I see art when the sunlight throws patterns onto a wall, whether it is filtering through the linear slats of a shutter or dancing from the shadows of trees. There is art in a job well done- whether it is a well-crafted brick wall or a meal served thoughtfully and efficiently by an excellent waitperson. There is certainly art in parenting well, and cooking is clearly an art form. There is art in maintaining a healthy marriage, or a long-lived friendship. There is art in lovingly taking care of an aging parent. Art is also present in the appreciation of delicately complicated things, like wine.
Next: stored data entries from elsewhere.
Lemma bootstrapSplit_shareProxy_store (nranks : Z) (comm parent : ncclCommTop)
  (parentRanks : Z -> option Z) (store : list Z) :
  let res := bootstrapSplit_shareProxy nranks comm parent parentRanks store in
  (fst (fst res) <> Ret ncclSuccess /\ snd res = store)
  \/ (fst (fst res) = Ret ncclSuccess
      /\ exists p c,
           top_sharedProxyState parent = Some p
           /\ nth_error store p = Some c
           /\ nth_error (snd res) p = Some (int_add c 1)
           /\ length (snd res) = length store
           /\ forall q, q <> p -> nth_error (snd res) q = nth_error store q).
Proof.
  cbn zeta. unfold bootstrapSplit_shareProxy.
  destruct (split_topParentRanks _ _ _ _ _) as [tpr|]; [|left; split; [discriminate|reflexivity]].
  destruct (top_sharedProxyState parent) as [p|]; [|left; split; [discriminate|reflexivity]].
  destruct (ncclAtomicRefCountIncrement store p) as [store2|] eqn:HI;
    [|left; split; [discriminate|reflexivity]].
  right. split; [reflexivity|].
  destruct (ncclAtomicRefCountIncrement_spec store p store2 HI) as (c & C1 & C2 & C3 & C4).
  exists p, c. cbn [snd]. now repeat split.
Qed.

(** X25.  What [bootstrapSplit] does to the parent.  However the call
    ends, the parent communicator is as before but for two things in its
    bootstrap state: the connections waiting at its listening socket, of
    which some have been taken from the front, and its queue of unexpected
    connections.  Its ring sockets, its address tables, its rank, rank count
    and magic, its proxy, and the address, the magic and the state of its
    listening socket are not changed.  The reference count of the shared
    proxy state of the parent goes up by one exactly when the parent asks
    for sharing and the call returns [ncclSuccess], every other count
    staying as it is; on every other path the store of proxy states is as
    before.  A parent without a bootstrap state makes the call fail. *)
Theorem bootstrapSplit_parent (asz : Z) (g : netGlobals) (newPeer0 newTag0 : Z)
  (tmpAddr0 : list byte) (callocState : ncclResult_t) (handle : ncclBootstrapHandle)
  (comm parent : ncclCommTop)
  (color key : Z) (parentRanks : Z -> option Z) (net : Net) (store : list Z) :
  let res := bootstrapSplit asz g newPeer0 newTag0 tmpAddr0 callocState handle comm parent
                            color key parentRanks net store in
  let status := fst (fst (fst (fst res))) in
  let parent' := snd (fst res) in
  let store' := snd res in
  parent_same_but_queue parent parent'
  /\ (comm_bootstrap (top_comm parent) = None -> status <> Ret ncclSuccess)
  /\ (forall pst pst',
        comm_bootstrap (top_comm parent) = Some pst ->
        comm_bootstrap (top_comm parent') = Some pst' ->
        ringSendSocket pst' = ringSendSocket pst
        /\ ringRecvSocket pst' = ringRecvSocket pst
        /\ peerCommAddresses pst' = peerCommAddresses pst
        /\ peerProxyAddresses pst' = peerProxyAddresses pst
        /\ st_rank pst' = st_rank pst /\ st_nranks pst' = st_nranks pst
        /\ st_magic pst' = st_magic pst
        /\ sock_addr (listenSock pst') = sock_addr (listenSock pst)
        /\ sock_magic (listenSock pst') = sock_magic (listenSock pst)
        /\ sock_open (listenSock pst') = sock_open (listenSock pst)
        /\ exists n, sock_acceptq (listenSock pst') = skipn n (sock_acceptq (listenSock pst)))
  /\ (status <> Ret ncclSuccess \/ top_splitShare parent = 0 -> store' = store)
  /\ (status = Ret ncclSuccess -> top_splitShare parent <> 0 ->
      exists p c,
        top_sharedProxyState parent = Some p
        /\ nth_error store p = Some c
        /\ nth_error store' p = Some (int_add c 1)
        /\ length store' = length store
        /\ forall q, q <> p -> nth_error store' q = nth_error store q).
Proof.
  cbn zeta.
  set (res := bootstrapSplit asz g newPeer0 newTag0 tmpAddr0 callocState handle comm parent
                             color key parentRanks net store).
  assert (Hmain :
    parent_same_but_queue parent (snd (fst res))
    /\ (comm_bootstrap (top_comm parent) = None -> fst (fst (fst (fst res))) <> Ret ncclSuccess)
    /\ (fst (fst (fst (fst res))) <> Ret ncclSuccess \/ top_splitShare parent = 0 ->
        snd res = store)
    /\ (fst (fst (fst (fst res))) = Ret ncclSuccess -> top_splitShare parent <> 0 ->
        exists p c,
          top_sharedProxyState parent = Some p
          /\ nth_error store p = Some c
          /\ nth_error (snd res) p = Some (int_add c 1)
          /\ length (snd res) = length store
          /\ forall q, q <> p -> nth_error (snd res) q = nth_error store q)).
  { subst res. unfold bootstrapSplit.
    assert (Hexit : forall (s : status) (n : Net) (c p1 : ncclCommTop),
              parent_same_but_queue parent p1 ->
              (comm_bootstrap (top_comm parent) = None -> s <> Ret ncclSuccess) ->
              s <> Ret ncclSuccess \/ top_splitShare parent = 0 ->
              let res := (s, n, c, p1, store) in
              parent_same_but_queue parent (snd (fst res))
              /\ (comm_bootstrap (top_comm parent) = None ->
                  fst (fst (fst (fst res))) <> Ret ncclSuccess)
              /\ (fst (fst (fst (fst res))) <> Ret ncclSuccess \/ top_splitShare parent = 0 ->
                  snd res = store)
              /\ (fst (fst (fst (fst res))) = Ret ncclSuccess -> top_splitShare parent <> 0 ->
                  exists p c,
                    top_sharedProxyState parent = Some p
                    /\ nth_error store p = Some c
                    /\ nth_error (snd res) p = Some (int_add c 1)
                    /\ length (snd res) = length store
                    /\ forall q, q <> p -> nth_error (snd res) q = nth_error store q)).
    { intros s n c p1 HP HN HS. cbn [fst snd].
      split; [exact HP|]. split; [exact HN|]. split; [reflexivity|].
      intros E Hsh. destruct HS; contradiction. }
    assert (Hnot : forall s : status, ok s = false -> s <> Ret ncclSuccess).
    { intros s H ->. discriminate. }
    destruct (ok (Ret callocState)) eqn:Hcs; cbn [negb].
    2:{ apply Hexit; [apply parent_same_but_queue_refl|intros _; now apply Hnot|
                      left; now apply Hnot]. }
    match goal with
    | |- context [bootstrapSplit_ring ?a ?b ?c ?d ?e ?f ?n ?s ?p] =>
        pose proof (bootstrapSplit_ring_keeps a b c d e f n s p) as K;
        destruct (bootstrapSplit_ring a b c d e f n s p) as [[[s1 net1] st1] parent1]
    end.
    cbn zeta in K. cbn [fst snd] in K.
    destruct K as (_ & _ & _ & _ & _ & _ & KP & KS).
    destruct (ok s1) eqn:O1; cbn [negb].
    2:{ apply Hexit; [exact KP|intros _; now apply Hnot|left; now apply Hnot]. }
    apply ok_true in O1. subst s1. destruct (KS eq_refl) as (_ & Hnn & _).
    assert (HN : forall s : status,
              comm_bootstrap (top_comm parent) = None -> s <> Ret ncclSuccess)
      by (intros s E; contradiction).
    destruct (ncclCalloc _ asz) as [t0|]; [|apply Hexit; auto; left; discriminate].
    destruct (mem_write t0 _ _) as [t1|]; [|apply Hexit; auto; left; discriminate].
    destruct (bootstrapAllGather _ t1 asz) as [[s2 st2] t2].
    destruct (ok s2) eqn:O2; cbn [negb]; [|apply Hexit; auto; left; now apply Hnot].
    assert (Hsh : top_splitShare parent1 = top_splitShare parent) by apply KP.
    assert (Hsp : top_sharedProxyState parent1 = top_sharedProxyState parent) by apply KP.
    destruct (Z.eqb_spec (top_splitShare parent1) 0) as [Hz|Hnz]; cbn [negb].
    - destruct (bootstrapSplit_newProxy asz g net1 _ _) as [[s n2] c].
      apply Hexit; auto. right. congruence.
    - match goal with
      | |- context [bootstrapSplit_shareProxy ?a ?b ?c ?d ?e] =>
          pose proof (bootstrapSplit_shareProxy_store a b c d e) as HS;
          destruct (bootstrapSplit_shareProxy a b c d e) as [[s c2] store2]
      end.
      cbn zeta in HS. cbn [fst snd] in HS. cbn [fst snd].
      split; [exact KP|]. split; [apply HN|].
      destruct HS as [[Hs ->]|(-> & p & c & H1 & H2 & H3 & H4 & H5)].
      + split; [reflexivity|]. intros E. contradiction.
      + split.
        * intros [E|E]; [now contradiction E|congruence].
        * intros _ _. exists p, c. rewrite <- Hsp. now repeat split. }
  destruct Hmain as (HP & HN & HS1 & HS2).
  split; [exact HP|]. split; [exact HN|]. split; [|split; assumption].
  intros pst pst' E E'. unfold parent_same_but_queue in HP.
  destruct HP as (_ & _ & _ & _ & _ & _ & _ & _ & HB). rewrite E in HB.
  destruct HB as (n & q & HB). rewrite E' in HB. injection HB as ->.
  cbn. repeat split. now exists n.
Qed.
I develop apartment complexes for a living. There are many who dislike apartments, and I agree that there are many unlikable examples. But I like to think that what I do is artful. Finding the perfect blend of exterior building materials, colors, signage, lighting, landscaping and even the mundane things like rain gutters, stucco texture, and the like is not simple. It requires astounding amounts of consideration, and when done well, is, to me, like a canvas well painted. I consider how the residents of my apartments will live their lives every morning and evening, how far they will have to carry their groceries, if the wire shelving in the closets allows the clothes to slide freely along the rod, where the television will go, if the sinks in the kitchen are deep enough to make sense, which way the doors should open, how the carpet will show dirt. The decisions seem endless, and frankly can be very stressful to make, given the self-imposed pressure to make it astounding. There is a balance between what I can pay to build and what I can feasibly charge for rent, and I have to decide where the money is best spent, at every minute turn. So, when I first walk into one of the completed apartment units, look at the view out of the bedroom window, and observe the details that will make life good for whoever ultimately lives there, I feel like an artist. I get to satisfy my left brain creative side through a thing that most would not consider artful.
The dictionary lists twenty definitions for the word “art”; but I would define it as that which is striking or extraordinary, to any of the senses, or to the soul. Taking the mundane and raising it to an art form, or being able to see the artfulness in it is, I suppose an art in itself. Life is not always simple, but there is always art to be achieved in most every thing, it seems to me. Life is good.